Mais bien sûr, on attend ce moment avec impatience : que les gens puissent entendre notre nouveau son, après le premier album il y quatre ans et presque deux ans de création. On est fier du résultat, c’est un peu un condensé de notre vie de ces deux dernières années que les gens vont découvrir ; ça n’a pas l’air grand-chose un album comme ça, mais cela signifie tellement pour l’artiste qui le présente.

On boit beaucoup aussi et on fait des footings pour évacuer.

  • Je me permets d’aborder votre nom de groupe par curiosité. 1984, est-ce votre année de naissance ou marque-t-il une année particulière pour vous ?

C’est mon année de naissance (Étienne) effectivement, mais c’est aussi le titre d’un livre, celui de Georges Orwell : une sorte de clin d’œil par rapport à celui-ci. Il a écrit ce bouquin en 1948 en imaginant ce que serait le monde en 1984, à savoir un monde totalitaire isolant les individus les uns des autres.

Nous faisons partie de cette génération des années 80, ça nous paraissait intéressant de reprendre cette date à notre compte et de décrire un peu notre situation, nos frustrations, qui peuvent être similaires à l’état des personnages dans le livre, sans l’aspect totalitaire bien sûr.

1984

  • Vous vous présentez comme un trio au sein de 1984. Est-ce le cas de manière permanente, aussi bien au cours de l’enregistrement de l’album ou sur scène, car on voit régulièrement dans bon nombre de groupes rock des membres venir agrandir les rangs aux sessions rythmiques notamment ?

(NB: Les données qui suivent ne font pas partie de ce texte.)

(* ===== verification/TLB.v ===== *)
(** [inc/TLB.h]: the fully associative TLB with LRU replacement, used as ITLB and
    DTLB.  Entries translate 4 KB, 2 MB and 1 GB pages; matching ignores the VPN
    bits below the page's level. *)
From S2P Require Import Prelude.

Record TLBEntry := mkTLBEntry {
  te_valid : bool;
  te_global : bool;
  te_perm : Z;        (* uint8_t: PTE bits 4..1 *)
  te_level : Z;       (* uint8_t: 0, 1 or 2 *)
  te_asid : Z;        (* uint16_t *)
  te_vpn : Z;
  te_ppn : Z;
  te_lru_time : Z;
}.

Definition te0 : TLBEntry := mkTLBEntry false false 0 0 0 0 0 0.
#[export] Instance TLBEntry_inhabited : Inhabited TLBEntry := populate te0.

Record TLB := mkTLB {
  tlb_entries : list TLBEntry;
  tlb_lru_clock : Z;
}.

Definition vpn_match (vpn stored_vpn level : Z) : bool :=
  let shift := level * 9 in (vpn .>> shift) =? (stored_vpn .>> shift).

(** The test the loop of [lookup] makes on one entry. *)
Definition te_match (vpn asid : Z) (e : TLBEntry) : bool :=
  te_valid e && (te_global e || (te_asid e =? asid)) && vpn_match vpn (te_vpn e) (te_level e).

Section tlb.
Context (SIZE : nat).
Implicit Types (t : TLB) (e : TLBEntry) (vaddr asid : Z).

Definition tlb_new : TLB := mkTLB (replicate SIZE te0) 0.

Definition tlb_find (vpn asid : Z) (l : list TLBEntry) : option (nat * TLBEntry) :=
  list_find (fun e => te_match vpn asid e = true) l.

(** The hit's [ppn], [perm] and [level], and the TLB with its LRU time updated. *)
Definition tlb_lookup vaddr asid t : option (Z * Z * Z) * TLB :=
  let vpn := vaddr .>> 12 in
  let clock := u64 (tlb_lru_clock t + 1) in
  match tlb_find vpn asid (tlb_entries t) with
  | Some (i, e) =>
      (Some (te_ppn e, te_perm e, te_level e),
       mkTLB (<[i := { e with te_lru_time := clock }]> (tlb_entries t)) clock)
  | None => (None, mkTLB (tlb_entries t) clock)
  end.

(** The victim loop of [insert]. *)
Definition tlb_victim (l : list TLBEntry) : nat :=
  foldl (fun victim i =>
    if negb (te_valid (l !!! i)) || (te_lru_time (l !!! i) <? te_lru_time (l !!! victim))
    then i else victim) 0%nat (seq 1 (SIZE - 1)).

Definition tlb_insert vaddr ppn asid perm level (global : bool) t : TLB :=
  let victim := tlb_victim (tlb_entries t) in
  { t with tlb_entries :=
      <[victim := mkTLBEntry true global perm level asid (vaddr .>> 12) ppn (tlb_lru_clock t)]>
        (tlb_entries t) }.

Definition te_kill e : TLBEntry := { e with te_valid := false }.

Definition tlb_flush_all t : TLB := { t with tlb_entries := te_kill <$> tlb_entries t }.

Definition tlb_flush_va vaddr t : TLB :=
  let vpn := vaddr .>> 12 in
  { t with tlb_entries :=
      (fun e => if te_valid e && vpn_match vpn (te_vpn e) (te_level e) then te_kill e else e)
        <$> tlb_entries t }.

Definition tlb_flush_asid asid t : TLB :=
  { t with tlb_entries :=
      (fun e => if te_valid e && negb (te_global e) && (te_asid e =? asid) then te_kill e else e)
        <$> tlb_entries t }.

Definition tlb_flush_va_asid vaddr asid t : TLB :=
  let vpn := vaddr .>> 12 in
  { t with tlb_entries :=
      (fun e => if te_valid e && negb (te_global e) && (te_asid e =? asid) &&
                   vpn_match vpn (te_vpn e) (te_level e) then te_kill e else e)
        <$> tlb_entries t }.

Definition tlb_invalidate_all t : TLB := { t with tlb_entries := te_kill <$> tlb_entries t }.

(** *** Facts *)

Definition tlb_wf t : Prop := length (tlb_entries t) = SIZE.

Lemma vpn_match_refl vpn level : vpn_match vpn vpn level = true.
Proof. apply Z.eqb_refl. Qed.

(** Matching at level [l] is equality of the virtual page numbers' prefixes. *)
Lemma vpn_match_spec vpn v level :
  0 <= level -> vpn_match vpn v level = true <-> vpn / 2 ^ (9 * level) = v / 2 ^ (9 * level).
Proof.
  intros. unfold vpn_match. rewrite Z.eqb_eq, !Z.shiftr_div_pow2 by lia.
  by rewrite (Z.mul_comm level 9).
Qed.

Lemma tlb_victim_lt l : (0 < SIZE)%nat -> (tlb_victim l < SIZE)%nat.
Proof.
  intros HS. unfold tlb_victim.
  assert (H : forall js v, (v < SIZE)%nat -> Forall (fun i => i < SIZE)%nat js ->
    (foldl (fun victim i => if negb (te_valid (l !!! i)) ||
       (te_lru_time (l !!! i) <? te_lru_time (l !!! victim))%Z then i else victim) v js < SIZE)%nat).
  { intros js. induction js as [|i js IH]; intros v Hv Hi; simpl; [done|].
    inversion Hi; subst. apply IH; [by case_match|done]. }
  apply H; [done|]. apply Forall_forall. intros i Hi%in_seq. lia.
Qed.

Lemma tlb_find_Some vpn asid l i e :
  tlb_find vpn asid l = Some (i, e) ->
  l !! i = Some e /\ te_match vpn asid e = true /\
  forall j e', l !! j = Some e' -> (j < i)%nat -> te_match vpn asid e' = false.
Proof.
  intros (Hi & Hm & Hf)%list_find_Some. split_and!; [done|done|].
  intros j e' Hj Hlt. apply not_true_iff_false. by eapply Hf.
Qed.

Lemma tlb_find_None vpn asid l :
  tlb_find vpn asid l = None <-> Forall (fun e => te_match vpn asid e = false) l.
Proof.
  unfold tlb_find. rewrite list_find_None. apply Forall_iff. intros e.
  apply not_true_iff_false.
Qed.

(** Lookup is sound and complete for the set of live matching entries. *)
Lemma tlb_lookup_spec vaddr asid t :
  match (tlb_lookup vaddr asid t).1 with
  | Some (ppn, perm, level) => exists e, e ∈ tlb_entries t /\
      te_match (vaddr .>> 12) asid e = true /\
      ppn = te_ppn e /\ perm = te_perm e /\ level = te_level e
  | None => forall e, e ∈ tlb_entries t -> te_match (vaddr .>> 12) asid e = false
  end.
Proof.
  unfold tlb_lookup. destruct (tlb_find _ _ _) as [[i e]|] eqn:E; simpl.
  - apply tlb_find_Some in E as (Hi & Hm & _). exists e.
    split_and!; try done. by eapply list_elem_of_lookup_2.
  - apply tlb_find_None in E. by apply list.Forall_forall.
Qed.
(** When every entry is live the victim is a least recently used one. *)
Lemma tlb_victim_lru l :
  Forall (fun e => te_valid e = true) l -> length l = SIZE -> (0 < SIZE)%nat ->
  forall j, (j < SIZE)%nat -> te_lru_time (l !!! tlb_victim l) <= te_lru_time (l !!! j).
Proof.
  intros Hv Hl HS. unfold tlb_victim.
  set (f := fun victim i => if negb (te_valid (l !!! i)) ||
        (te_lru_time (l !!! i) <? te_lru_time (l !!! victim)) then i else victim).
  assert (H : forall n, (S n <= SIZE)%nat ->
    forall j, (j < S n)%nat -> te_lru_time (l !!! foldl f 0%nat (seq 1 n)) <= te_lru_time (l !!! j)).
  { induction n as [|n IH]; intros Hn j Hj.
    - by replace j with 0%nat by lia.
    - rewrite seq_S, foldl_app. simpl. unfold f at 1.
      assert (te_valid (l !!! S n) = true) as ->.
      { apply (Forall_lookup_1 _ _ (S n) _ Hv), list_lookup_lookup_total_lt. lia. }
      simpl. fold f. set (v := foldl f 0%nat (seq 1 n)) in *.
      destruct (Z.ltb_spec (te_lru_time (l !!! S n)) (te_lru_time (l !!! v))) as [Hlt|Hge];
        (destruct (decide (j = S n)) as [->|]; [lia|]); specialize (IH ltac:(lia) j ltac:(lia)); lia. }
  intros j Hj. apply H; lia.
Qed.

Lemma tlb_insert_wf vaddr ppn asid perm level g t :
  tlb_wf t -> tlb_wf (tlb_insert vaddr ppn asid perm level g t).
Proof. unfold tlb_wf, tlb_insert; simpl. by rewrite length_insert. Qed.

Lemma tlb_lookup_wf vaddr asid t : tlb_wf t -> tlb_wf (tlb_lookup vaddr asid t).2.
Proof.
  unfold tlb_wf, tlb_lookup. destruct (tlb_find _ _ _) as [[i e]|]; simpl; [|done].
  by rewrite length_insert.
Qed.

(** After [insert], every address of the page hits with the inserted
    translation, in its address space (in every one for a global page), unless an
    older entry already matched it; and at most the victim was lost. *)
Theorem tlb_insert_lookup va va' ppn asid asid' perm level g t :
  tlb_wf t -> (0 < SIZE)%nat ->
  vpn_match (va' .>> 12) (va .>> 12) level = true -> (g = true \/ asid = asid') ->
  (forall e, e ∈ tlb_entries t -> te_match (va' .>> 12) asid' e = false) ->
  let t' := tlb_insert va ppn asid perm level g t in
  (tlb_lookup va' asid' t').1 = Some (ppn, perm, level) /\
  (forall j, j <> tlb_victim (tlb_entries t) -> tlb_entries t' !! j = tlb_entries t !! j).
Proof.
  intros Hwf HS Hvpn Hg Hno t'. split.
  2: { intros j Hj. unfold t', tlb_insert; simpl. by apply list_lookup_insert_ne. }
  pose proof (tlb_victim_lt (tlb_entries t) HS) as Hlt.
  pose proof (tlb_lookup_spec va' asid' t') as Hspec.
  set (e0 := mkTLBEntry true g perm level asid (va .>> 12) ppn (tlb_lru_clock t)).
  assert (Hm0 : te_match (va' .>> 12) asid' e0 = true).
  { unfold te_match, e0; simpl. rewrite Hvpn, andb_true_r.
    destruct Hg as [->| ->]; simpl; [done|by rewrite Z.eqb_refl, orb_true_r]. }
  assert (Hin : forall e, e ∈ tlb_entries t' -> te_match (va' .>> 12) asid' e = true -> e = e0).
  { intros e [j Hj]%list_elem_of_lookup_1 Hm. unfold t', tlb_insert in Hj; simpl in Hj.
    apply list_lookup_insert_Some in Hj as [(_ & <- & _)|[_ Hj]]; [done|].
    rewrite Hno in Hm; [done|by eapply list_elem_of_lookup_2]. }
  destruct (tlb_lookup va' asid' t').1 as [[[p q] l]|].
  - destruct Hspec as (e & He & Hm & -> & -> & ->). by rewrite (Hin e He Hm).
  - exfalso. rewrite (Hspec e0) in Hm0; [done|].
    unfold t', tlb_insert; simpl. eapply list_elem_of_lookup_2, list_lookup_insert_eq.
    rewrite Hwf. exact Hlt.
Qed.

Lemma flush_fmap_elem (P : TLBEntry -> bool) (l : list TLBEntry) e :
  te_valid e = true ->
  e ∈ ((fun e => if P e then te_kill e else e) <$> l) <-> e ∈ l /\ P e = false.
Proof.
  intros Hv. rewrite list_elem_of_fmap. split.
  - intros (e' & He & Hin). destruct (P e') eqn:EP; subst; [done|done].
  - intros [Hin HP]. exists e. by rewrite HP.
Qed.

(** The live entries after each flush. *)
Definition live t : list TLBEntry := filter (fun e => te_valid e = true) (tlb_entries t).

Lemma live_elem t e : e ∈ live t <-> te_valid e = true /\ e ∈ tlb_entries t.
Proof. unfold live. by rewrite list_elem_of_filter. Qed.

(** SFENCE.VMA: each of the four flushes removes exactly the live entries the
    privileged specification names (page and address space, global pages exempt
    from the address-space flavours) and keeps every other one. *)
Theorem tlb_flush_live vaddr asid t e :
  ~ e ∈ live (tlb_flush_all t) /\
  (e ∈ live (tlb_flush_va vaddr t) <->
     e ∈ live t /\ vpn_match (vaddr .>> 12) (te_vpn e) (te_level e) = false) /\
  (e ∈ live (tlb_flush_asid asid t) <->
     e ∈ live t /\ (te_global e = true \/ te_asid e <> asid)) /\
  (e ∈ live (tlb_flush_va_asid vaddr asid t) <->
     e ∈ live t /\ (te_global e = true \/ te_asid e <> asid \/
                    vpn_match (vaddr .>> 12) (te_vpn e) (te_level e) = false)).
Proof.
  rewrite !live_elem. unfold tlb_flush_all, tlb_flush_va, tlb_flush_asid, tlb_flush_va_asid; simpl.
  split_and!.
  - intros [Hv (e' & -> & _)%list_elem_of_fmap]. done.
  - destruct (te_valid e) eqn:Hv; [|intuition congruence]. rewrite (flush_fmap_elem _ _ _ Hv), Hv. simpl.
    tauto.
  - destruct (te_valid e) eqn:Hv; [|intuition congruence]. rewrite (flush_fmap_elem _ _ _ Hv), Hv. simpl.
    destruct (te_global e), (Z.eqb_spec (te_asid e) asid); simpl; intuition congruence.
  - destruct (te_valid e) eqn:Hv; [|intuition congruence]. rewrite (flush_fmap_elem _ _ _ Hv), Hv. simpl.
    destruct (te_global e), (Z.eqb_spec (te_asid e) asid), (vpn_match _ _ _); simpl; intuition congruence.
Qed.

(** After a flush of [vaddr] its lookup misses in every address space; after a
    flush of [asid] only global pages hit there. *)
Theorem tlb_flush_lookup vaddr asid t :
  (forall a, (tlb_lookup vaddr a (tlb_flush_va vaddr t)).1 = None) /\
  (forall v a, (tlb_lookup v a (tlb_flush_all t)).1 = None) /\
  (forall v r, (tlb_lookup v asid (tlb_flush_asid asid t)).1 = Some r ->
     exists e, e ∈ live t /\ te_global e = true /\ te_match (v .>> 12) asid e = true).
Proof.
  split_and!.
  - intros a. pose proof (tlb_lookup_spec vaddr a (tlb_flush_va vaddr t)) as H.
    destruct (tlb_lookup _ _ _).1 as [[[p q] l]|]; [|done].
    destruct H as (e & He & Hm & _). unfold te_match in Hm.
    apply andb_true_iff in Hm as [[Hv _]%andb_true_iff Hvpn].
    unfold tlb_flush_va in He; simpl in He. apply (flush_fmap_elem _ _ _ Hv) in He as [_ HP].
    by rewrite Hv, Hvpn in HP.
  - intros v a. pose proof (tlb_lookup_spec v a (tlb_flush_all t)) as H.
    destruct (tlb_lookup _ _ _).1 as [[[p q] l]|]; [|done].
    destruct H as (e & (e' & -> & _)%list_elem_of_fmap & Hm & _). done.
  - intros v r Hr. pose proof (tlb_lookup_spec v asid (tlb_flush_asid asid t)) as H.
    rewrite Hr in H. destruct r as [[p q] l]. destruct H as (e & He & Hm & _).
    pose proof Hm as Hm'. unfold te_match in Hm'.
    apply andb_true_iff in Hm' as [[Hv Ha]%andb_true_iff _].
    unfold tlb_flush_asid in He; simpl in He. apply (flush_fmap_elem _ _ _ Hv) in He as [Hin HP].
    exists e. rewrite live_elem. split_and!; try done.
    rewrite Hv in HP. simpl in HP. destruct (te_global e); [done|].
    simpl in HP, Ha. by rewrite Ha in HP.
Qed.
End tlb.

(** Witnesses and a finding on a two-entry TLB. *)
Example tlb_insert_lookup_witness :
  (tlb_lookup 0x80234567 1 (tlb_insert 2 0x80200000 0x12345 1 0xF 1 false (tlb_new 2))).1 =
    Some (0x12345, 0xF, 1).
Proof.
  apply (tlb_insert_lookup 2 0x80200000 0x80234567 0x12345 1 1 0xF 1 false (tlb_new 2)).
  - reflexivity.
  - lia.
  - vm_compute. reflexivity.
  - right; reflexivity.
  - intros e [He _]%elem_of_replicate. by subst.
Defined.

(** [insert] can evict a live translation although a slot is free: the comparison
    goes on with the stale LRU time of the invalid victim. *)
Definition tlb_half : TLB :=
  mkTLB [mkTLBEntry true false 0xF 0 1 0x11 0x22 0; mkTLBEntry false false 0xF 0 1 0x33 0x44 9;
         mkTLBEntry true false 0xF 0 1 0x55 0x66 5] 10.

Example tlb_insert_evicts_live_entry :
  te_valid (tlb_entries tlb_half !!! 1%nat) = false /\
  tlb_victim 3 (tlb_entries tlb_half) = 2%nat /\
  (tlb_lookup 0x55000 1 tlb_half).1 = Some (0x66, 0xF, 0) /\
  (tlb_lookup 0x55000 1 (tlb_insert 3 0x77000 0x88 1 0xF 0 false tlb_half)).1 = None.
Proof. vm_compute. done. Qed.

Oui, nous sommes un trio et nous nous sommes toujours présentés de cette manière. Sur scène surtout, c’est une configuration qui nous tient à cœur. Quant on n’est que trois, on joue sans filet, chacun doit assurer, sinon l’erreur s’entend tout de suite. Et ce challenge nous plaît. En plus, nous jouons les trois instruments de base du rock : guitare, basse, batterie. On aime l’idée qu’avec ces instruments classiques et même limités à certains moments, on puisse continuer à créer des sons originaux et à être sincères sans artifices.

Par rapport à l’enregistrement, on a cherché à collaborer le plus possible. Tandis que pour le premier album, on était très fermés sur nous-mêmes, protégeant notre «bébé» le plus possible, cette fois-ci, on a voulu le présenter à d’autres artistes, à d’autres univers. La collaboration avec Blood Red Shoes bien sûr a été un échange intense qui a permis à notre musique d’être encore plus efficace (on en reparle après), mais aussi avec les groupes qui nous entourent : dans notre label, Colt Silvers qui ont un univers plus électro nous ont donné leur avis sur certaines mélodies et même crée quelques sons qui sont présents sur le disque.

Au niveau des rythmiques surtout, tu as raison, les rangs se sont élargis : Steven des Blood Red Shoes a effectué pas mal de percussions sur certains morceaux ; Julien,  le batteur d’un autre groupe du label, Plus Guest, a également participé activement aux arrangements batterie. Pouvoir confronter notre musique à d’autres perceptions, d’autres façons de jouer, nous a permis de progresser et d’ouvrir notre horizon musical sans pour autant dénaturer notre univers.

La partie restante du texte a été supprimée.